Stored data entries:
###

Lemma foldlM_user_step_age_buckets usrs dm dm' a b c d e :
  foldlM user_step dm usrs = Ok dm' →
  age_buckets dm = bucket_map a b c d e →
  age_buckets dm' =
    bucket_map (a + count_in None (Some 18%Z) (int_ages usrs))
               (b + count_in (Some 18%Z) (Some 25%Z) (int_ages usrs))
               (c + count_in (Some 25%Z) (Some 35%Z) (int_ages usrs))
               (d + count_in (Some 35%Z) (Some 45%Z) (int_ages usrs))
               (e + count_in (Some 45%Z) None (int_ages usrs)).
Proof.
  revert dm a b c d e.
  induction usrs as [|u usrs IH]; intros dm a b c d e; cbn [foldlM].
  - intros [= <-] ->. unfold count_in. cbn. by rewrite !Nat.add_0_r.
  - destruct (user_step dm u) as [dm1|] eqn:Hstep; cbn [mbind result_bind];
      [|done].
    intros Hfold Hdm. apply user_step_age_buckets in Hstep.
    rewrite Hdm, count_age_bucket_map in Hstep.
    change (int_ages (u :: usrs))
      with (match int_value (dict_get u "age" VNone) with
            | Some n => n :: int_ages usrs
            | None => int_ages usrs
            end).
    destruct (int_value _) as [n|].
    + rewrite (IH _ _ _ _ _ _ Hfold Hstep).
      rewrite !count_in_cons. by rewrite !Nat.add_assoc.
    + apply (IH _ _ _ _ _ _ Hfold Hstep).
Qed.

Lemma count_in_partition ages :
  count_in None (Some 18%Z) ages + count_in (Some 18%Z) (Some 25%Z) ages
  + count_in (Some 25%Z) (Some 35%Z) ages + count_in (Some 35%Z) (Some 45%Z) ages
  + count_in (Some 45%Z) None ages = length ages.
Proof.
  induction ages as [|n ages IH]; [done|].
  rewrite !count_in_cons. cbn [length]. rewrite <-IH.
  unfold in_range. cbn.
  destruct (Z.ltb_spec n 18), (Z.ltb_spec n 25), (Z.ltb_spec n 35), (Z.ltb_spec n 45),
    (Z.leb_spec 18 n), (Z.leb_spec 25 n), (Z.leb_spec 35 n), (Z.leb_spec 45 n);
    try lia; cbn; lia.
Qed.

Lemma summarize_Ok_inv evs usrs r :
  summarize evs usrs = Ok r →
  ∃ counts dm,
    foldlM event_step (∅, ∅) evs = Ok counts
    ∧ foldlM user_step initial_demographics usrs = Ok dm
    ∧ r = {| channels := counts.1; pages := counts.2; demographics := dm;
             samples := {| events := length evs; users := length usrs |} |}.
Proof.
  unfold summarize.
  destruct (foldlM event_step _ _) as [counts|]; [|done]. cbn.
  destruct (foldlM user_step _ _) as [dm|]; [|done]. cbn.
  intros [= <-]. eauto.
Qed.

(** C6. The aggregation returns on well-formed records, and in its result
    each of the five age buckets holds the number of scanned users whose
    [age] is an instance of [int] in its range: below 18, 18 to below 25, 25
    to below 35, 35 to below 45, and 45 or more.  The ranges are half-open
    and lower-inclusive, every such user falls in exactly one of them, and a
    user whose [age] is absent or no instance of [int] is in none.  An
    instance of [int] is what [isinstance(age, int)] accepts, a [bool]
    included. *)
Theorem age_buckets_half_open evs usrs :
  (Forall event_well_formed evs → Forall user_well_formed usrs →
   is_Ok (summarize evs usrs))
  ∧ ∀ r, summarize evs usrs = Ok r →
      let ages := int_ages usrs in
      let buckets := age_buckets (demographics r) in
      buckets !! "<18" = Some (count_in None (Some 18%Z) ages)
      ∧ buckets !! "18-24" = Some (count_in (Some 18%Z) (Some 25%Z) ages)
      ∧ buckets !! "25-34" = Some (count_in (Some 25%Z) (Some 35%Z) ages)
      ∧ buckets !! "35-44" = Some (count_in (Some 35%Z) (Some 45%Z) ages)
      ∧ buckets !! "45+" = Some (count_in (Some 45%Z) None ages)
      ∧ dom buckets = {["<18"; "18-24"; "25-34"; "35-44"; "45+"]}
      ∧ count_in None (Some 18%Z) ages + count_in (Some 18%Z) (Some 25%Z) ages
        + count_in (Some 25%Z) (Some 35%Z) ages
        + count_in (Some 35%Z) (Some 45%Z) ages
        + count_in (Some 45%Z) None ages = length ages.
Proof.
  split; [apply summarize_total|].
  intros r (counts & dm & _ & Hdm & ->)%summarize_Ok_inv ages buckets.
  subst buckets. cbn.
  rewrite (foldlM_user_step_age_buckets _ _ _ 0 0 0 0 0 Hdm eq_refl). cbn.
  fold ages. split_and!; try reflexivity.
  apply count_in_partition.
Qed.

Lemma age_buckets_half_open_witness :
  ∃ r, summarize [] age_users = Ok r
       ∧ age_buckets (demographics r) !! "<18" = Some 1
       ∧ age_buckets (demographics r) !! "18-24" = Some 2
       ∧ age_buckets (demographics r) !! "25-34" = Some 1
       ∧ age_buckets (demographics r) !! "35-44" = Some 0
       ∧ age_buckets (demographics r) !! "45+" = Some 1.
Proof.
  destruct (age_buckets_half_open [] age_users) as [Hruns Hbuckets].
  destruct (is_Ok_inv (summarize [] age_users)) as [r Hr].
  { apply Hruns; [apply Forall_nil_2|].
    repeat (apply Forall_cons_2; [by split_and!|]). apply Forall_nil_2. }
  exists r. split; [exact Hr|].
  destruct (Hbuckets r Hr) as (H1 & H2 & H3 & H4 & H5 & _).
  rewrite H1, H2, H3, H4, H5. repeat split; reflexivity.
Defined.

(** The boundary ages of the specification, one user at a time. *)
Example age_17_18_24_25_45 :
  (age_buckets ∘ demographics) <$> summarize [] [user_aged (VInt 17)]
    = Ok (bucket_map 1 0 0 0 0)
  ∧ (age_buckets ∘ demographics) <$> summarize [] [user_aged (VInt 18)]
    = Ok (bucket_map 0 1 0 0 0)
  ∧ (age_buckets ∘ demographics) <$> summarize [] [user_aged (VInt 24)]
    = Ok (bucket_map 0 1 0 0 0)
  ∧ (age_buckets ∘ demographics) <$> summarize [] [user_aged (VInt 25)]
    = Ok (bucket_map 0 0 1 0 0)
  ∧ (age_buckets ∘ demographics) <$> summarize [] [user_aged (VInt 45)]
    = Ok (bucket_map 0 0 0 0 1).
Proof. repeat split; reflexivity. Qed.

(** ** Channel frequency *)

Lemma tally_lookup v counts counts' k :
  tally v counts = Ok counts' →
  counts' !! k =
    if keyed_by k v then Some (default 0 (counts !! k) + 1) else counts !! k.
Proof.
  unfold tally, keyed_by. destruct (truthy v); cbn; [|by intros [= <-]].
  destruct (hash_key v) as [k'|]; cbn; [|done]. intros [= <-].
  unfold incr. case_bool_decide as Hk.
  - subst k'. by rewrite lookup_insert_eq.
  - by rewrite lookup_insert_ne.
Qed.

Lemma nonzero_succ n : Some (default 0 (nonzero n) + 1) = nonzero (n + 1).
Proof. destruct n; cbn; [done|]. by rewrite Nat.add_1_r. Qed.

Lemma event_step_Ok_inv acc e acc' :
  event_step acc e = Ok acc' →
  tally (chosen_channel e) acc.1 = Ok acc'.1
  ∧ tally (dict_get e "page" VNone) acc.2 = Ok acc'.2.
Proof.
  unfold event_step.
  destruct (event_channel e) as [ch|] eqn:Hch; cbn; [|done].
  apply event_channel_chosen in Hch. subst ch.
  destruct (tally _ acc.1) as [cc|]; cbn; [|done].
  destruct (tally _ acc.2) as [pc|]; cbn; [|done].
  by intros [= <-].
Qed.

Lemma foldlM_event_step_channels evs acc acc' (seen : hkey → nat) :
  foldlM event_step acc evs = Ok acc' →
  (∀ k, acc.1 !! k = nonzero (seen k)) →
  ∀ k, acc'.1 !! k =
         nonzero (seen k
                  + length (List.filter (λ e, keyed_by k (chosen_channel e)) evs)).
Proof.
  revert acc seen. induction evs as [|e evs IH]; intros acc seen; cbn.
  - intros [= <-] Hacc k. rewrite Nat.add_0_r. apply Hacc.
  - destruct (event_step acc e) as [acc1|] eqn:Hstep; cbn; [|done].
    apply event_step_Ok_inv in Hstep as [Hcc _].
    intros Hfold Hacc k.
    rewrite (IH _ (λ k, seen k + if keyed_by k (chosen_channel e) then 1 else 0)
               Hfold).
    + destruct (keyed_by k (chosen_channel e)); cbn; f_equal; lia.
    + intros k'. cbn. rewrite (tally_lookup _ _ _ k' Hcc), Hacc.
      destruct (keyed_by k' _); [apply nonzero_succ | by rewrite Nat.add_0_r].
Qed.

###

Task objective -> Return every line from the entries above that contains the word "whose".

Output below ->
    each of the five age buckets holds the number of scanned users whose
    user whose [age] is absent or no instance of [int] is in none.  An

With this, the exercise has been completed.